| RAW DATA |
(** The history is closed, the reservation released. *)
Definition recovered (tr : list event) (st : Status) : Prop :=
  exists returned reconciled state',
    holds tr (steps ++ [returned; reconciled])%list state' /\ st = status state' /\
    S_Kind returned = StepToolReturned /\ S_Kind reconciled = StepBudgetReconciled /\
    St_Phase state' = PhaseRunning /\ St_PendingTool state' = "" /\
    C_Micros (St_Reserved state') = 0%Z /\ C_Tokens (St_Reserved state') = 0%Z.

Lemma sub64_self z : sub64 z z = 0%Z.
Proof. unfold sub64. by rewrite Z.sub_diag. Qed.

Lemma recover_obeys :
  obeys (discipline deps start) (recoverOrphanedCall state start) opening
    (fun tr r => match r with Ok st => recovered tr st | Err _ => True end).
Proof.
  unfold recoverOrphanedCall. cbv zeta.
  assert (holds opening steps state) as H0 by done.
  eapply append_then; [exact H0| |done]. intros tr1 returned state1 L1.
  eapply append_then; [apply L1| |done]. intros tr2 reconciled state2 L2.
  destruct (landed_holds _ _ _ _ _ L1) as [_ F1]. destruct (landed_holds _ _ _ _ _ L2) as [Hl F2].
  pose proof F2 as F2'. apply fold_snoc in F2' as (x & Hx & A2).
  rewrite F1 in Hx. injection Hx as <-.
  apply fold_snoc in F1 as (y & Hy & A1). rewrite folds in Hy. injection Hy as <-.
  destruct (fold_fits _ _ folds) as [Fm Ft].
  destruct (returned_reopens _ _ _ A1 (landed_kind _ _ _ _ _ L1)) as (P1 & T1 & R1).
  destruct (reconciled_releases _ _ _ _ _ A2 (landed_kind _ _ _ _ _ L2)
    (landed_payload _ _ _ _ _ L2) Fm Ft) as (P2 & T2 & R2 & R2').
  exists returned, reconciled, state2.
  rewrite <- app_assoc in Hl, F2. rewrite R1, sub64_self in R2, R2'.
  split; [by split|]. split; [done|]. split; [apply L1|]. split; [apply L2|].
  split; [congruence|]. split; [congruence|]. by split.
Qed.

| YOUR INSTRUCTIONS |
Please return all lines from the records that hold the word "folds".

| TASK OUTPUT |
  apply fold_snoc in F1 as (y & Hy & A1). rewrite folds in Hy. injection Hy as <-.
  destruct (fold_fits _ _ folds) as [Fm Ft].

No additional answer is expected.